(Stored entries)
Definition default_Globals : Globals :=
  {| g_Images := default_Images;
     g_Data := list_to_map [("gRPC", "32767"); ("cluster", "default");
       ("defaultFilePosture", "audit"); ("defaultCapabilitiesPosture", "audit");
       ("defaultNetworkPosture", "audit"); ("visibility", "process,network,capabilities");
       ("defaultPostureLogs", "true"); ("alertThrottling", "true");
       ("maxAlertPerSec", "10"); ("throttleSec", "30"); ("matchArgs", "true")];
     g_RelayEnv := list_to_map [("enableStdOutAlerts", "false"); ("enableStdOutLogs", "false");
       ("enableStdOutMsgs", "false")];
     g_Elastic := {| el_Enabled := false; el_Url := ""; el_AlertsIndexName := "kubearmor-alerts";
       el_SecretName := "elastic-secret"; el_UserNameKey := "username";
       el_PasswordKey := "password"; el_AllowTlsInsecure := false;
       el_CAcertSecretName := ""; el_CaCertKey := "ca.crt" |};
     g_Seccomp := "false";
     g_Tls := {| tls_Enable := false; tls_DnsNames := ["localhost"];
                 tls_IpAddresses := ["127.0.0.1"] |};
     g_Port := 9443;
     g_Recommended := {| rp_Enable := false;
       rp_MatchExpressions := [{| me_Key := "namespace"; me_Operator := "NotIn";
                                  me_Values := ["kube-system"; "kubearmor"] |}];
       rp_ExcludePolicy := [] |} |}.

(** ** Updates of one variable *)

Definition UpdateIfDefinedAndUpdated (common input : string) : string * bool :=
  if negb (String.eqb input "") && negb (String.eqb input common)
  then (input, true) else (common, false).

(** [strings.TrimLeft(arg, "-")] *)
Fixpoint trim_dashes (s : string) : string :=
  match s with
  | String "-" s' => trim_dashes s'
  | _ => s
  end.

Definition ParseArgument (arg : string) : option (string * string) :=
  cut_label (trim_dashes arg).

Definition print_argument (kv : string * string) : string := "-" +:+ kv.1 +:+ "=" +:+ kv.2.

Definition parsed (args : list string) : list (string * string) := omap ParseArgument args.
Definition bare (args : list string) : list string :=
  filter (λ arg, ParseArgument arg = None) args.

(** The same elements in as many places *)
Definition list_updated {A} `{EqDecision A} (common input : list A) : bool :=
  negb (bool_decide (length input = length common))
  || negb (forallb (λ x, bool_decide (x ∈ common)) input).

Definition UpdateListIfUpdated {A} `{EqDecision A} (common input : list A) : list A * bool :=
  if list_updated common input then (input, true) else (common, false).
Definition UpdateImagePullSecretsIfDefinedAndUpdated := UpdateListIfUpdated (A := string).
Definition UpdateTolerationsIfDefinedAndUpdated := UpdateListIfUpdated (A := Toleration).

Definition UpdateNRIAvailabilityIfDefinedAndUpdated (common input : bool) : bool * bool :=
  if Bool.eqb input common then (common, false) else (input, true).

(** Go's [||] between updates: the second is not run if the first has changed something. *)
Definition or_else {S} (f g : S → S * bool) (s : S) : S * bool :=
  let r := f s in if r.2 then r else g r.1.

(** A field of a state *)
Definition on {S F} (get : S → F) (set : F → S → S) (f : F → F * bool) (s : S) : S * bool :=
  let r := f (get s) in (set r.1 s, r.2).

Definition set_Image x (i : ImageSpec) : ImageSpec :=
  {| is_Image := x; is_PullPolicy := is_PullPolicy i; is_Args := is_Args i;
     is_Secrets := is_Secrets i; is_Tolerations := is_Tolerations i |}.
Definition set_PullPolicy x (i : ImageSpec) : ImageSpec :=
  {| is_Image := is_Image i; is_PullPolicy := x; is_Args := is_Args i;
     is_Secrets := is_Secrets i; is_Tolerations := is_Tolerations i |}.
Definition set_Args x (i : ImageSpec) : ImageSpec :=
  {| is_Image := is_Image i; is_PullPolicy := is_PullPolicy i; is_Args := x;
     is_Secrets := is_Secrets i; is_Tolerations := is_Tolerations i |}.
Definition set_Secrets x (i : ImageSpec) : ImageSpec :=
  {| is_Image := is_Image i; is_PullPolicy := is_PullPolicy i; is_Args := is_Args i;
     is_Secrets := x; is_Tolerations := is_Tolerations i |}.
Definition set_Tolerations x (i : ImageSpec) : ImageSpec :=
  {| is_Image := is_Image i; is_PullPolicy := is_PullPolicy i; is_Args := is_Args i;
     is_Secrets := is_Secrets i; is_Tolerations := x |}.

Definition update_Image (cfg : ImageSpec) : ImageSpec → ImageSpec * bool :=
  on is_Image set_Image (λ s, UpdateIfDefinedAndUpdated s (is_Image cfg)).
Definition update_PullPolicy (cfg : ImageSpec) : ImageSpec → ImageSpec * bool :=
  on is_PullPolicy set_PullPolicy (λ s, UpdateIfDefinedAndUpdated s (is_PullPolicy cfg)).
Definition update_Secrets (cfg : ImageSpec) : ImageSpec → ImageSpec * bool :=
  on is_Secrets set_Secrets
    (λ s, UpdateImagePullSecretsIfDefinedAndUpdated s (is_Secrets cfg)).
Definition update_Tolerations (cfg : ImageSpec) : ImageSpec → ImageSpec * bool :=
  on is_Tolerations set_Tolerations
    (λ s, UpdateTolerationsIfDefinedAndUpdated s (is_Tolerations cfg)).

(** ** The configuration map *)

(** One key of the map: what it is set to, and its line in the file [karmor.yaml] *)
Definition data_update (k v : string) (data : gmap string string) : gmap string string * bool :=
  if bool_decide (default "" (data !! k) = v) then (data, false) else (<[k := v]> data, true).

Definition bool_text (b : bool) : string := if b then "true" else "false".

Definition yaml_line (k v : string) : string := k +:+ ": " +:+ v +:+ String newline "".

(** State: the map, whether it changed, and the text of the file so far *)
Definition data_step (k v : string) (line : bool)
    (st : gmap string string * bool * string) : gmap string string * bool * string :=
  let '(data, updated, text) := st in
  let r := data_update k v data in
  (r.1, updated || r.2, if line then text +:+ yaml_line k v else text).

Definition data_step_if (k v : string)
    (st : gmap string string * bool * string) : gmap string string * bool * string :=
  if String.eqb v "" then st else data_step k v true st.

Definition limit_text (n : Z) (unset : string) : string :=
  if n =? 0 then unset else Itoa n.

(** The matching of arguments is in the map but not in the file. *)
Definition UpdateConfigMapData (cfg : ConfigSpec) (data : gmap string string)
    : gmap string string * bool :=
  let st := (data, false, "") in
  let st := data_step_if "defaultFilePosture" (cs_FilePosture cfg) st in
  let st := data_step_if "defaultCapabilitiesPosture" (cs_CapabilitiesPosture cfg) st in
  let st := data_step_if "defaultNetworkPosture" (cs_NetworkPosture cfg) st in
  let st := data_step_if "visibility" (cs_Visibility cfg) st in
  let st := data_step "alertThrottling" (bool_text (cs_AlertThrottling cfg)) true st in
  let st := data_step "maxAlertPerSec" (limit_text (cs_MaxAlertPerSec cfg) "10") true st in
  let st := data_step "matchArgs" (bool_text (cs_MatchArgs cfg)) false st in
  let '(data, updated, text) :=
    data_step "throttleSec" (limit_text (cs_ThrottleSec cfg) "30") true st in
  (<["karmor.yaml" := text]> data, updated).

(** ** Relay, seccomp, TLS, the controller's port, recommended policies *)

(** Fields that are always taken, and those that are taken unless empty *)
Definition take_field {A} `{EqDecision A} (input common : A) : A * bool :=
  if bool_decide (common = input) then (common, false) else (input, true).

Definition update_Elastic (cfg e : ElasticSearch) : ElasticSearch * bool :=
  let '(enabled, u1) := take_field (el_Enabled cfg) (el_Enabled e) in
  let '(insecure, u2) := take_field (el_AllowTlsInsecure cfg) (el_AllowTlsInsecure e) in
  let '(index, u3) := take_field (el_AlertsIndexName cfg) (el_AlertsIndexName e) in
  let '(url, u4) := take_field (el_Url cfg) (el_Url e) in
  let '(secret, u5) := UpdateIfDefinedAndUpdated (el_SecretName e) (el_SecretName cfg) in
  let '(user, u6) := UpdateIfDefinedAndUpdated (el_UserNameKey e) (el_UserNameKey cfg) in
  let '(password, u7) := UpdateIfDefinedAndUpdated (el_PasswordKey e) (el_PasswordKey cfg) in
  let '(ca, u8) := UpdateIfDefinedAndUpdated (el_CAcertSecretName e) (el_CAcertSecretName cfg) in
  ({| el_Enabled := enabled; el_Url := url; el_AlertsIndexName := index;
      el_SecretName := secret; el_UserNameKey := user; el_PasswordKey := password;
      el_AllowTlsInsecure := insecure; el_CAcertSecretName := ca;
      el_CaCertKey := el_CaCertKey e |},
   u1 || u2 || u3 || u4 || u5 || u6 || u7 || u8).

» **EXERCISE INSTRUCTIONS**
Retype the entries above exactly, but only from the line containing "is_Secrets := x;" through the line containing "on is_Image set_Image", both included.

» **FINISHED EXERCISE**
     is_Secrets := x; is_Tolerations := is_Tolerations i |}.
Definition set_Tolerations x (i : ImageSpec) : ImageSpec :=
  {| is_Image := is_Image i; is_PullPolicy := is_PullPolicy i; is_Args := is_Args i;
     is_Secrets := is_Secrets i; is_Tolerations := x |}.

Definition update_Image (cfg : ImageSpec) : ImageSpec → ImageSpec * bool :=
  on is_Image set_Image (λ s, UpdateIfDefinedAndUpdated s (is_Image cfg)).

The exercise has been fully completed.